- _Exercise objective_
Only the lines of the data below from the one with "intros Hn Ha." through the one with "destruct (Z.lt_ge_cases i (n + 1))." are wanted. Repeat them exactly.

- _Record extracts_
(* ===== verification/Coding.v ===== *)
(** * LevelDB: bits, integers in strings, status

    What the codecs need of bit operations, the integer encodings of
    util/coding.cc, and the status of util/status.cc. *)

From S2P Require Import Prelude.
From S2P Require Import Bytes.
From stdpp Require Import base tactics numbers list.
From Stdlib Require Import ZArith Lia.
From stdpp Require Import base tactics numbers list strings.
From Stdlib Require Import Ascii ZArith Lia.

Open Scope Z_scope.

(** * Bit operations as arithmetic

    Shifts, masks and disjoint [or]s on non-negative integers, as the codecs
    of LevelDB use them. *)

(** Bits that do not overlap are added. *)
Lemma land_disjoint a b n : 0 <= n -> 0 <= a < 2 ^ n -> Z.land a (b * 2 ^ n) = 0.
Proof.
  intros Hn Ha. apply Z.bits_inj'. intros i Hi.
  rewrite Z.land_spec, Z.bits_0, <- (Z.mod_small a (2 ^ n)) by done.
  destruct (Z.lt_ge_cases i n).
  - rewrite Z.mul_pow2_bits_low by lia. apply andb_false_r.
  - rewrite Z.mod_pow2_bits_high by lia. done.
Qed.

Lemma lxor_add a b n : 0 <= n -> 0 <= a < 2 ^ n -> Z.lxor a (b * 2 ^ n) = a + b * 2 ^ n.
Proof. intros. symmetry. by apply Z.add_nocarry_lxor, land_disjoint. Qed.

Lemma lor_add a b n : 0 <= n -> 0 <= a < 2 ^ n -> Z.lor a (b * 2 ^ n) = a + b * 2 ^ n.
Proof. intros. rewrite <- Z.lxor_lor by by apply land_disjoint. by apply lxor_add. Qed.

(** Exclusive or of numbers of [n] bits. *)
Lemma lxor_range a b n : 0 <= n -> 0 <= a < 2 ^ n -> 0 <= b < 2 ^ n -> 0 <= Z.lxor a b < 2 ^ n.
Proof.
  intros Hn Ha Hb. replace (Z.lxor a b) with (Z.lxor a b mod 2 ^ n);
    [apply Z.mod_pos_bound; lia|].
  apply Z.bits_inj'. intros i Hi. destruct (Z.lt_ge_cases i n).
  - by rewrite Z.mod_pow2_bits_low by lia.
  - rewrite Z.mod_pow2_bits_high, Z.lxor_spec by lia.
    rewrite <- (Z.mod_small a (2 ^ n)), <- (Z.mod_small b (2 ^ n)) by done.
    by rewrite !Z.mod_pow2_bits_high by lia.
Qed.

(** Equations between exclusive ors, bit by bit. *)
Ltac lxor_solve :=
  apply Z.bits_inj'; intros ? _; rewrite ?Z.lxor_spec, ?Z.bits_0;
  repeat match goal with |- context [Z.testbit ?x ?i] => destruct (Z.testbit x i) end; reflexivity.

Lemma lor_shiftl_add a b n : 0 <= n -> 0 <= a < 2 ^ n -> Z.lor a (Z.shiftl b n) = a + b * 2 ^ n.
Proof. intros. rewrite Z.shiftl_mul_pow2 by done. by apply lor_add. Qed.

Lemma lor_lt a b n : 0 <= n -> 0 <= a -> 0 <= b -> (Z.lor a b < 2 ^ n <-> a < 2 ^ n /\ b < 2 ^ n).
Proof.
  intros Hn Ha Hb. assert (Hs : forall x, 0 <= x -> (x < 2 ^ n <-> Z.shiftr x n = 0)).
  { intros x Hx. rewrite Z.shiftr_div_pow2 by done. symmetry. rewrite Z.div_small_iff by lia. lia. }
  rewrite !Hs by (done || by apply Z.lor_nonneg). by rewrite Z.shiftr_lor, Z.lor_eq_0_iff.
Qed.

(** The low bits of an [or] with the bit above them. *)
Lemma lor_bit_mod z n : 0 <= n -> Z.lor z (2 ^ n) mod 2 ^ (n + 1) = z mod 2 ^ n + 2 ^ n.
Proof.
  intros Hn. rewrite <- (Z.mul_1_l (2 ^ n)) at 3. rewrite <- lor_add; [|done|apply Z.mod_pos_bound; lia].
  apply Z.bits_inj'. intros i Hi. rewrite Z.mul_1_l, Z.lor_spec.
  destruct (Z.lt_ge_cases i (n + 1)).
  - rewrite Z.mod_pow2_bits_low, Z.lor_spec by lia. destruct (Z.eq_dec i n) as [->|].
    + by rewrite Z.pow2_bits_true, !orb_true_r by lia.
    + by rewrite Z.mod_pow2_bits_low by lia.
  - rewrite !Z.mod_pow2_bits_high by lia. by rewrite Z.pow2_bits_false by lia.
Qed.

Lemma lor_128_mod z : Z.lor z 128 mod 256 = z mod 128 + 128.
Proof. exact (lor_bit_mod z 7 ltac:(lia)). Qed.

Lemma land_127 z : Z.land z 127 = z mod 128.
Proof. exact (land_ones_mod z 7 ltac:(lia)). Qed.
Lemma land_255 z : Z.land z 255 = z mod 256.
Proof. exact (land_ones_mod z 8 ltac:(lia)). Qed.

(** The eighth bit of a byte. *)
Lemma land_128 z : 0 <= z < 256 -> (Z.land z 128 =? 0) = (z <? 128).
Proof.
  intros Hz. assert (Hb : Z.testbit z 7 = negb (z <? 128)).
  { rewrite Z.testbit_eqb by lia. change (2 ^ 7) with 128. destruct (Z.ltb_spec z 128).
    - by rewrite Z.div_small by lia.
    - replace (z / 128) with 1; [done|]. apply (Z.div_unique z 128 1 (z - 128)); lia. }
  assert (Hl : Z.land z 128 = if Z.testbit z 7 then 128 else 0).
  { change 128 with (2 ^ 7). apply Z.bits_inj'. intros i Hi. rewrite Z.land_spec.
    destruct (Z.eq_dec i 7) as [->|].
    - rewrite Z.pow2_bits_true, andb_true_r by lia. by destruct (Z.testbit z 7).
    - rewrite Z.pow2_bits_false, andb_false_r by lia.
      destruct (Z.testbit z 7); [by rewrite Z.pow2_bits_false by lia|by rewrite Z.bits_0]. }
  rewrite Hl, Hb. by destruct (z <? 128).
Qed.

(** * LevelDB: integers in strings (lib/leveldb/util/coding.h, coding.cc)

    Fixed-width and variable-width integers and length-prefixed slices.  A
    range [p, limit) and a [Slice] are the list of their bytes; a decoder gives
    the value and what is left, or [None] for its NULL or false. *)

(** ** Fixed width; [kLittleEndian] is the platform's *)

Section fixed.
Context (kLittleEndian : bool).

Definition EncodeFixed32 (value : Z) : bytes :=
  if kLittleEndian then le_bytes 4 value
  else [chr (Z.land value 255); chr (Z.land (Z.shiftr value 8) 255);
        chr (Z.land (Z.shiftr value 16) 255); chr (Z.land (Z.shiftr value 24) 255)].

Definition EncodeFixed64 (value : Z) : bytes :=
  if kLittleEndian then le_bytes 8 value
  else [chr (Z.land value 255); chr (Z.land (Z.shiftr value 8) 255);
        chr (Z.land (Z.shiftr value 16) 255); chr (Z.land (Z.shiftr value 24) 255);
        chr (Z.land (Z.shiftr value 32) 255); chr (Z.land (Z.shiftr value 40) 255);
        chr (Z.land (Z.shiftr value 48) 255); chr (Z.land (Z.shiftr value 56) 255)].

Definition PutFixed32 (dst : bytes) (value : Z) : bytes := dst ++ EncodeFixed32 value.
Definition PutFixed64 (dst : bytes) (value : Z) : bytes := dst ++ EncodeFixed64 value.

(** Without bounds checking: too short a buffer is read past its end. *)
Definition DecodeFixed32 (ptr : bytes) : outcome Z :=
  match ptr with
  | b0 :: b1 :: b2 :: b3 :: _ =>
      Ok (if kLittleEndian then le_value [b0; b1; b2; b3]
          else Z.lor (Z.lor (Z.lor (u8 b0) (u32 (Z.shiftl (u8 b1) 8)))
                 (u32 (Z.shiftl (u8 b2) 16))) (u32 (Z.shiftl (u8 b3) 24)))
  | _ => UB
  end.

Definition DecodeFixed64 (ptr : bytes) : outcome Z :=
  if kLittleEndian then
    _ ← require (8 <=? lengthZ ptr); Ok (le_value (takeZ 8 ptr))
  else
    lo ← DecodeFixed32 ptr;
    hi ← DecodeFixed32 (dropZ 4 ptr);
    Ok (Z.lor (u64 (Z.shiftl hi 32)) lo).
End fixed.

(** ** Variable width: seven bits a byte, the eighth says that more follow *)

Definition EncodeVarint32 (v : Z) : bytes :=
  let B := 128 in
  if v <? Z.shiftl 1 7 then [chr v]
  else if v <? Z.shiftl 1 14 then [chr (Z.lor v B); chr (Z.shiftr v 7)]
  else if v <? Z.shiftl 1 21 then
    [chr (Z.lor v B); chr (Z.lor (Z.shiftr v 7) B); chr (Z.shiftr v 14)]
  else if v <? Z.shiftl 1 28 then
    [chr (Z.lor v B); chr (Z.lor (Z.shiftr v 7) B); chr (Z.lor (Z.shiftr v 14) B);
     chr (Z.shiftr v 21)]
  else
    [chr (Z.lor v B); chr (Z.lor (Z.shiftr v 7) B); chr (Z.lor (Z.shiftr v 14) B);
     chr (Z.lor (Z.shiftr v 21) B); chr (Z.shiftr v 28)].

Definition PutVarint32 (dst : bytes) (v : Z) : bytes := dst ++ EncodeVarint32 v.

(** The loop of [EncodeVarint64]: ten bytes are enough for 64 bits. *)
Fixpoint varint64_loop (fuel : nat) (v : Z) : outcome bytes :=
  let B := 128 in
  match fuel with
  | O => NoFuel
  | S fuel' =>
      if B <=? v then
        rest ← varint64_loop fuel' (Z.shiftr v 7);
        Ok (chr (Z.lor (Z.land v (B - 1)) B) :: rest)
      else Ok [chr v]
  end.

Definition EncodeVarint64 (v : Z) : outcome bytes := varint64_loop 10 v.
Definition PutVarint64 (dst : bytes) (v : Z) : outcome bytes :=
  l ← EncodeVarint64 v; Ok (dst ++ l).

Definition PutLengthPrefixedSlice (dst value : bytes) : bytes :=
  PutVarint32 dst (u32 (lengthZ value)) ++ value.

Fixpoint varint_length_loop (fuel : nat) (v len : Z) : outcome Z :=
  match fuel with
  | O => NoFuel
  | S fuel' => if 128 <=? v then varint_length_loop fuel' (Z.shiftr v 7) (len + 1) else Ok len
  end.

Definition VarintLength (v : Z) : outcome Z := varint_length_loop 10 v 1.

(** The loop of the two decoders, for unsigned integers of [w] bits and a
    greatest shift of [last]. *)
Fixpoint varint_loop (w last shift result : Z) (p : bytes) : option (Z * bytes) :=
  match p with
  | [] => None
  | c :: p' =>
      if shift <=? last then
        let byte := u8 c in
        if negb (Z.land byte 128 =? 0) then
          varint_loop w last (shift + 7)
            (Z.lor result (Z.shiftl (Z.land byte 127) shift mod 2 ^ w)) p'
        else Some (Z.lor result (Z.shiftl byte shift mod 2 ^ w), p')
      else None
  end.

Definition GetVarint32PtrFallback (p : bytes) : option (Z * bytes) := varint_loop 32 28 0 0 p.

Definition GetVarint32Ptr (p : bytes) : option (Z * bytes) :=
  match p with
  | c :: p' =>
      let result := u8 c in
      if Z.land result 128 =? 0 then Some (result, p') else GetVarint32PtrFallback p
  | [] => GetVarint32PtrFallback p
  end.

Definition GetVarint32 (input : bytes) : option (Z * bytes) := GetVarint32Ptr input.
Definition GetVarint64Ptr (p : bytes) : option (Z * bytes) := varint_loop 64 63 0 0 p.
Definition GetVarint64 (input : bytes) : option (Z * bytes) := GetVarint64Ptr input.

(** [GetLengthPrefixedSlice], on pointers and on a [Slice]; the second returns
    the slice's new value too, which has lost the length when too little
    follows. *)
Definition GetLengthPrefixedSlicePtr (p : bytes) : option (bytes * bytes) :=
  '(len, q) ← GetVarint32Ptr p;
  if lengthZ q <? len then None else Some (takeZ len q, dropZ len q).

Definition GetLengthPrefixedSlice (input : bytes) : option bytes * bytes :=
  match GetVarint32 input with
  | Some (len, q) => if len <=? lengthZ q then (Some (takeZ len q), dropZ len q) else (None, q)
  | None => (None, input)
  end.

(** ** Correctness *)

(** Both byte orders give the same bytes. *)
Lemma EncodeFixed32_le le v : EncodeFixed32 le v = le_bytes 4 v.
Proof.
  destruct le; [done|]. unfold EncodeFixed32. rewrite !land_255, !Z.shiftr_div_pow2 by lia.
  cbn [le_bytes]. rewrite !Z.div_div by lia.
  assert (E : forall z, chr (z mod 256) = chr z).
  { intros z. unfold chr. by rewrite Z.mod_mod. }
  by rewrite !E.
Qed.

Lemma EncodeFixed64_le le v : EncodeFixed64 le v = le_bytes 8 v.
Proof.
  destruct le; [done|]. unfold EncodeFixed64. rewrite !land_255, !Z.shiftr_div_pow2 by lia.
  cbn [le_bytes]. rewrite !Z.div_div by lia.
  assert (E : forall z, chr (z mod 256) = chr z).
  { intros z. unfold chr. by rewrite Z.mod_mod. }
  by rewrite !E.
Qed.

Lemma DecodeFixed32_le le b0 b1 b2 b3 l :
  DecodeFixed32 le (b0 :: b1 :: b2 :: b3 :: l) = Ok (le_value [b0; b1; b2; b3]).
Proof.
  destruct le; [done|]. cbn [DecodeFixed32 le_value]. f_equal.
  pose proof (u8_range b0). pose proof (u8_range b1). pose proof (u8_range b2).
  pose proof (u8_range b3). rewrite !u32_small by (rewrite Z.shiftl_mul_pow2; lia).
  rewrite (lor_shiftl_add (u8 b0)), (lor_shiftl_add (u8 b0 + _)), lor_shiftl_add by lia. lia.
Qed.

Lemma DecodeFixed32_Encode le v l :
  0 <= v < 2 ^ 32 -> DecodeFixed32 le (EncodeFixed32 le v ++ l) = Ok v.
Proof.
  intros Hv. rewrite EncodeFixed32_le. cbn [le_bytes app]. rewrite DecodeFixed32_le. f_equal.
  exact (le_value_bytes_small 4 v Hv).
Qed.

- _Problem solution_
  intros Hn Ha. apply Z.bits_inj'. intros i Hi.
  rewrite Z.land_spec, Z.bits_0, <- (Z.mod_small a (2 ^ n)) by done.
  destruct (Z.lt_ge_cases i n).
  - rewrite Z.mul_pow2_bits_low by lia. apply andb_false_r.
  - rewrite Z.mod_pow2_bits_high by lia. done.
Qed.

Lemma lxor_add a b n : 0 <= n -> 0 <= a < 2 ^ n -> Z.lxor a (b * 2 ^ n) = a + b * 2 ^ n.
Proof. intros. symmetry. by apply Z.add_nocarry_lxor, land_disjoint. Qed.

Lemma lor_add a b n : 0 <= n -> 0 <= a < 2 ^ n -> Z.lor a (b * 2 ^ n) = a + b * 2 ^ n.
Proof. intros. rewrite <- Z.lxor_lor by by apply land_disjoint. by apply lxor_add. Qed.

(** Exclusive or of numbers of [n] bits. *)
Lemma lxor_range a b n : 0 <= n -> 0 <= a < 2 ^ n -> 0 <= b < 2 ^ n -> 0 <= Z.lxor a b < 2 ^ n.
Proof.
  intros Hn Ha Hb. replace (Z.lxor a b) with (Z.lxor a b mod 2 ^ n);
    [apply Z.mod_pos_bound; lia|].
  apply Z.bits_inj'. intros i Hi. destruct (Z.lt_ge_cases i n).
  - by rewrite Z.mod_pow2_bits_low by lia.
  - rewrite Z.mod_pow2_bits_high, Z.lxor_spec by lia.
    rewrite <- (Z.mod_small a (2 ^ n)), <- (Z.mod_small b (2 ^ n)) by done.
    by rewrite !Z.mod_pow2_bits_high by lia.
Qed.

(** Equations between exclusive ors, bit by bit. *)
Ltac lxor_solve :=
  apply Z.bits_inj'; intros ? _; rewrite ?Z.lxor_spec, ?Z.bits_0;
  repeat match goal with |- context [Z.testbit ?x ?i] => destruct (Z.testbit x i) end; reflexivity.

Lemma lor_shiftl_add a b n : 0 <= n -> 0 <= a < 2 ^ n -> Z.lor a (Z.shiftl b n) = a + b * 2 ^ n.
Proof. intros. rewrite Z.shiftl_mul_pow2 by done. by apply lor_add. Qed.

Lemma lor_lt a b n : 0 <= n -> 0 <= a -> 0 <= b -> (Z.lor a b < 2 ^ n <-> a < 2 ^ n /\ b < 2 ^ n).
Proof.
  intros Hn Ha Hb. assert (Hs : forall x, 0 <= x -> (x < 2 ^ n <-> Z.shiftr x n = 0)).
  { intros x Hx. rewrite Z.shiftr_div_pow2 by done. symmetry. rewrite Z.div_small_iff by lia. lia. }
  rewrite !Hs by (done || by apply Z.lor_nonneg). by rewrite Z.shiftr_lor, Z.lor_eq_0_iff.
Qed.

(** The low bits of an [or] with the bit above them. *)
Lemma lor_bit_mod z n : 0 <= n -> Z.lor z (2 ^ n) mod 2 ^ (n + 1) = z mod 2 ^ n + 2 ^ n.
Proof.
  intros Hn. rewrite <- (Z.mul_1_l (2 ^ n)) at 3. rewrite <- lor_add; [|done|apply Z.mod_pos_bound; lia].
  apply Z.bits_inj'. intros i Hi. rewrite Z.mul_1_l, Z.lor_spec.
  destruct (Z.lt_ge_cases i (n + 1)).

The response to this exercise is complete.